[Dataset]

(** * A shallow embedding of the FTP client (package ftp)

    The development follows client.go, the passive-address file and
    transfer.go: Go strings are byte strings ([string]), Go [int] is [Z]
    with the 64-bit saturation of [strconv.Atoi] written out, the control
    connection is a queue of lines followed by a transport failure, and
    every effect (command written, reply read, dial, close of the data
    connection) is appended to a trace carried by the world state. *)

From Stdlib Require Import ZArith List String Ascii Bool Lia.
Import ListNotations.

Open Scope string_scope.
Open Scope Z_scope.

(* ================================================================== *)
(** ** Go strings *)

Module GoString.

(** [s[n:]] *)
Fixpoint drop (n : nat) (s : string) : string :=
  match n, s with
  | O, _ => s
  | S n', String _ s' => drop n' s'
  | S _, EmptyString => EmptyString
  end.

(** [s[:n]] *)
Fixpoint take (n : nat) (s : string) : string :=
  match n, s with
  | O, _ => EmptyString
  | S n', String c s' => String c (take n' s')
  | S _, EmptyString => EmptyString
  end.

(** [s[a:b]]; every use in the sources is guarded so that
    [a <= b <= len(s)], where Go does not panic. *)
Definition slice (a b : nat) (s : string) : string := take (b - a) (drop a s).

(** [strings.HasPrefix(s, p)] *)
Definition HasPrefix (s p : string) : bool := String.prefix p s.

(** [strings.Join(elems, sep)] *)
Definition Join (elems : list string) (sep : string) : string :=
  String.concat sep elems.

Definition LF : string := String (ascii_of_nat 10) EmptyString.

(** [strings.LastIndex(s, sep)], as an option: the scan keeps the
    right-most position at which [sep] is a prefix of the remainder. *)
Fixpoint last_index_from (sep s : string) (i : nat) : option nat :=
  match s with
  | EmptyString => if String.prefix sep EmptyString then Some i else None
  | String _ s' =>
      match last_index_from sep s' (S i) with
      | Some j => Some j
      | None => if String.prefix sep s then Some i else None
      end
  end.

[/Dataset]

- _Task prompt_:
Could you retype exactly the lines above, starting at the line that contains "(** [strings.LastIndex(s, sep)], as" and ending at the line that contains "match s with", and nothing more?

- _Expected answer_:
(** [strings.LastIndex(s, sep)], as an option: the scan keeps the
    right-most position at which [sep] is a prefix of the remainder. *)
Fixpoint last_index_from (sep s : string) (i : nat) : option nat :=
  match s with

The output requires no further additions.